- **WHAT YOU NEED TO DO**:
How many lines in the material below contain the word "YYYY"? Write only the number.

- **WORKING DATA**:
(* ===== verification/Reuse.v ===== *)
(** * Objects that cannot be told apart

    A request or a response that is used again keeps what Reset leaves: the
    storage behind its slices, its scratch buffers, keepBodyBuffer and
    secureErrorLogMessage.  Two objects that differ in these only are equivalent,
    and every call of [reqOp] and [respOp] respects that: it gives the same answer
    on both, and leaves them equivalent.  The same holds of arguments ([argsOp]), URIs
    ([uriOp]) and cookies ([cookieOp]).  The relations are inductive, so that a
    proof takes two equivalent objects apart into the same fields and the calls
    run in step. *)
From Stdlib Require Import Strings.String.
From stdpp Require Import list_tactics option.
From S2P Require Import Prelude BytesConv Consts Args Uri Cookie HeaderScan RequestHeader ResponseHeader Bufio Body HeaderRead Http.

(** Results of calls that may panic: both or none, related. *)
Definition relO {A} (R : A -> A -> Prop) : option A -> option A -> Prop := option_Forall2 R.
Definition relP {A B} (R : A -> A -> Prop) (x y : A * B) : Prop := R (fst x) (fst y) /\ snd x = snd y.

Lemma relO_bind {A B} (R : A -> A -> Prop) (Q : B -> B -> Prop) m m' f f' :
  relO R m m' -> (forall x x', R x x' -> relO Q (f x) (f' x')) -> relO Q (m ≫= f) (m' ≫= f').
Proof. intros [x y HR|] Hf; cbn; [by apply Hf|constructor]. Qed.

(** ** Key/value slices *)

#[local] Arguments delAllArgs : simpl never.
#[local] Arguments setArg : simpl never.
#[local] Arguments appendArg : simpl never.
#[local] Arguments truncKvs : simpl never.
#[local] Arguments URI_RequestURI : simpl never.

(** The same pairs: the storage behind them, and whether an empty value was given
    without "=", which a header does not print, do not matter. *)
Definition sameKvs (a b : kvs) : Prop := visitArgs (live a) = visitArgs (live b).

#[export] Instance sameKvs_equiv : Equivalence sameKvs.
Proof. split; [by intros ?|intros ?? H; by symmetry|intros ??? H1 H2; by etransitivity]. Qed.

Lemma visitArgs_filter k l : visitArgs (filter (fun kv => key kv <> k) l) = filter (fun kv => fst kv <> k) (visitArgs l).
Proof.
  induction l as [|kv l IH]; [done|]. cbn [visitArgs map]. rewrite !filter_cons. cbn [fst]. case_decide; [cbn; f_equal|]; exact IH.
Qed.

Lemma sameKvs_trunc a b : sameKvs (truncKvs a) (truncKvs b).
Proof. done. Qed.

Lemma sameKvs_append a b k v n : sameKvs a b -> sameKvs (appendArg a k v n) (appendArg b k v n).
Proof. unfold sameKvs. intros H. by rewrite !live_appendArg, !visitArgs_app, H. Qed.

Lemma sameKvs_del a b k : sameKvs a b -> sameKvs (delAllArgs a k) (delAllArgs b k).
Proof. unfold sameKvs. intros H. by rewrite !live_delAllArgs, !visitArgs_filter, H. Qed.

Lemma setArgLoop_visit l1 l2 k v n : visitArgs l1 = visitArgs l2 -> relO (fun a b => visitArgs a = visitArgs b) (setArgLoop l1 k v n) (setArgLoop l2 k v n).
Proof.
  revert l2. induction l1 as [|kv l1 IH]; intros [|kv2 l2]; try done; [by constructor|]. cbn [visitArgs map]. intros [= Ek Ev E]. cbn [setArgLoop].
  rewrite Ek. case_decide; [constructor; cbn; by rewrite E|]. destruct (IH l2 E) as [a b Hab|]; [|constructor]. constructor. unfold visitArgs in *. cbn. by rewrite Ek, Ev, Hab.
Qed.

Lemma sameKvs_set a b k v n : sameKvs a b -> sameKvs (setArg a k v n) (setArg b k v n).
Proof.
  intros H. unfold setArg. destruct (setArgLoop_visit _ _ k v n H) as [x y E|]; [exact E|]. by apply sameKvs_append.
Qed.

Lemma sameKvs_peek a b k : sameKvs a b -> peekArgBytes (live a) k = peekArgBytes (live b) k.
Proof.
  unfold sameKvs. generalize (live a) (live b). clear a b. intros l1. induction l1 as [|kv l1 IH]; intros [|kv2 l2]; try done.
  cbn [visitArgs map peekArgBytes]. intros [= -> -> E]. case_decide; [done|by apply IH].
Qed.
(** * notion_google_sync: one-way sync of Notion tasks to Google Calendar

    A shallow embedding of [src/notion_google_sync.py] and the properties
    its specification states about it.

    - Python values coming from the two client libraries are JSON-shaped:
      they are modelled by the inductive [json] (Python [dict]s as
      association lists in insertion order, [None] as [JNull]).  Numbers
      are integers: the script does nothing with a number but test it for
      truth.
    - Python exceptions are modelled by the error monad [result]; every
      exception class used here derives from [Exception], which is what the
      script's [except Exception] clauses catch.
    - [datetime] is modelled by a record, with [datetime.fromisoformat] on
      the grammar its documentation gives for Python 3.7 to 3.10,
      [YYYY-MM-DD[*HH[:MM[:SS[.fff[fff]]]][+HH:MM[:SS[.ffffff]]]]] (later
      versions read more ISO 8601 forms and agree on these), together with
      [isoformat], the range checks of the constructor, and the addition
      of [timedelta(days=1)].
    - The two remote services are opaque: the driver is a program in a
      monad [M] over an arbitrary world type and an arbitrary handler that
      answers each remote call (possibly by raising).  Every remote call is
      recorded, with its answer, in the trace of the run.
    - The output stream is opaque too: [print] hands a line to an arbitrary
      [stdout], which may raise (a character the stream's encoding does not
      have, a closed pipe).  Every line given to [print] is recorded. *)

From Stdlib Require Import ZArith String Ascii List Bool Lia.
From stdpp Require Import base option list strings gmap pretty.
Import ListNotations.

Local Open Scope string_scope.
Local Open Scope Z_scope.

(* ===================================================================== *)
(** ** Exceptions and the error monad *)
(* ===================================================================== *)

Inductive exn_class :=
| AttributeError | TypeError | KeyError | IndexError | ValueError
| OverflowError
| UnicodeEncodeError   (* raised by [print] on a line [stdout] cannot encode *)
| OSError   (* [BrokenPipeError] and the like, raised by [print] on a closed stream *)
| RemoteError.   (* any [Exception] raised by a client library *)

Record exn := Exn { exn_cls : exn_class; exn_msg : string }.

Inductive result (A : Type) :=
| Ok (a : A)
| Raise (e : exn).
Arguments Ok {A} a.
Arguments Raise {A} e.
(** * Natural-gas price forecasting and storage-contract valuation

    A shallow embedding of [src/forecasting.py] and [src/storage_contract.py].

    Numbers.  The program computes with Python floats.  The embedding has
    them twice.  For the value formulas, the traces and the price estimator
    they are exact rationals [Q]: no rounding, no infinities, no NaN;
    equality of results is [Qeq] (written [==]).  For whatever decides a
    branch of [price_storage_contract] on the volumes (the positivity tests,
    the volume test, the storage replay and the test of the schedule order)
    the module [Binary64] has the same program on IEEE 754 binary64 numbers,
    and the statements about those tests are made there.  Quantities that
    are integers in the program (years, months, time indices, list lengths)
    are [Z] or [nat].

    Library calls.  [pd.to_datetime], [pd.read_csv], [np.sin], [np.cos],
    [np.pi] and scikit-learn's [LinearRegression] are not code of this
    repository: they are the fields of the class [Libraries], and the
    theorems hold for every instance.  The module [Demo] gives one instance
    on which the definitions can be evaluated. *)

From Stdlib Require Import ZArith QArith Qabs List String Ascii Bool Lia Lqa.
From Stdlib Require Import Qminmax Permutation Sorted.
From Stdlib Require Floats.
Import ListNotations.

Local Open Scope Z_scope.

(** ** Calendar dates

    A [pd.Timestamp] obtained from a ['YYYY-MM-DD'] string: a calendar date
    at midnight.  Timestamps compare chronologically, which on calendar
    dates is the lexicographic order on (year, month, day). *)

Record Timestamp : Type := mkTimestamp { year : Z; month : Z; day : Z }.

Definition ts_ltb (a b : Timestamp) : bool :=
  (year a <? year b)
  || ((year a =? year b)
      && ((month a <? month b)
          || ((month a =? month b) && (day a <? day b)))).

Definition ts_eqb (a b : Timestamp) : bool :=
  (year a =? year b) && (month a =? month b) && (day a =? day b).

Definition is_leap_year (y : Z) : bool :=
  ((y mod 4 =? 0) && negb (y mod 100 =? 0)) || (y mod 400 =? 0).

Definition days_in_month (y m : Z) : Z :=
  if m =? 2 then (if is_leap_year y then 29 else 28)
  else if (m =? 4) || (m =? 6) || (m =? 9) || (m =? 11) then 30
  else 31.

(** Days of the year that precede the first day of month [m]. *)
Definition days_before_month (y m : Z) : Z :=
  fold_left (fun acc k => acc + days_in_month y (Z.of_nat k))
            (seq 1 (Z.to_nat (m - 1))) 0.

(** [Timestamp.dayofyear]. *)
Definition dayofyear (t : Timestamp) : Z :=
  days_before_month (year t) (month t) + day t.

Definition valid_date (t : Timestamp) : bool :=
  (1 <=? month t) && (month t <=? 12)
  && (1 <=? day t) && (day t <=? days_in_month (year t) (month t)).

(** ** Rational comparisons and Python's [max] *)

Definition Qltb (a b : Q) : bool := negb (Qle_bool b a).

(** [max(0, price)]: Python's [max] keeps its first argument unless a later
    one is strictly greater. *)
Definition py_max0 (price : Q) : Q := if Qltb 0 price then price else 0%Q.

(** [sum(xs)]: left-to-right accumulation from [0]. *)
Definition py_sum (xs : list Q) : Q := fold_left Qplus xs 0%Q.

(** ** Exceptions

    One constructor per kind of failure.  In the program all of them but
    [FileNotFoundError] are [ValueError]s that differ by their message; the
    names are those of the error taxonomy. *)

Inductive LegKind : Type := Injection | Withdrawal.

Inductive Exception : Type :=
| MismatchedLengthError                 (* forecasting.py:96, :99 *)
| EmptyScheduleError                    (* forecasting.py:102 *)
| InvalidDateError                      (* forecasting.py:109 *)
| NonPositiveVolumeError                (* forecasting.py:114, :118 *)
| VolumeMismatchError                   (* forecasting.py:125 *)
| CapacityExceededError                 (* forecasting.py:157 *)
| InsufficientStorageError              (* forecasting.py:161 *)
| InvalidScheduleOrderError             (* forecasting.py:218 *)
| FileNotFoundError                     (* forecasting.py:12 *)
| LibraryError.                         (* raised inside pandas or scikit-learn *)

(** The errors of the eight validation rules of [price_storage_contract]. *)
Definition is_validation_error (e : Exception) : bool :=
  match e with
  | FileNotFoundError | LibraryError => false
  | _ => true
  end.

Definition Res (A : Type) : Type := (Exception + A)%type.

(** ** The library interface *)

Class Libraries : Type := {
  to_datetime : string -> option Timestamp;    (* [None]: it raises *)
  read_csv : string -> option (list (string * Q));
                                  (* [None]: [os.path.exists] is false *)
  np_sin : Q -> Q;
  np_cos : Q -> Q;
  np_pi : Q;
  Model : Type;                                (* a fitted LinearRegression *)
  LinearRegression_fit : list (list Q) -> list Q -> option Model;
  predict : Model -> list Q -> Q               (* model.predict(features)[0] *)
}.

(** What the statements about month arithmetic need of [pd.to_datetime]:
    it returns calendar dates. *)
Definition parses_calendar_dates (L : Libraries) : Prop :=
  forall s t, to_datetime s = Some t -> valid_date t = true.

- **EXERCISE SOLUTION**:
2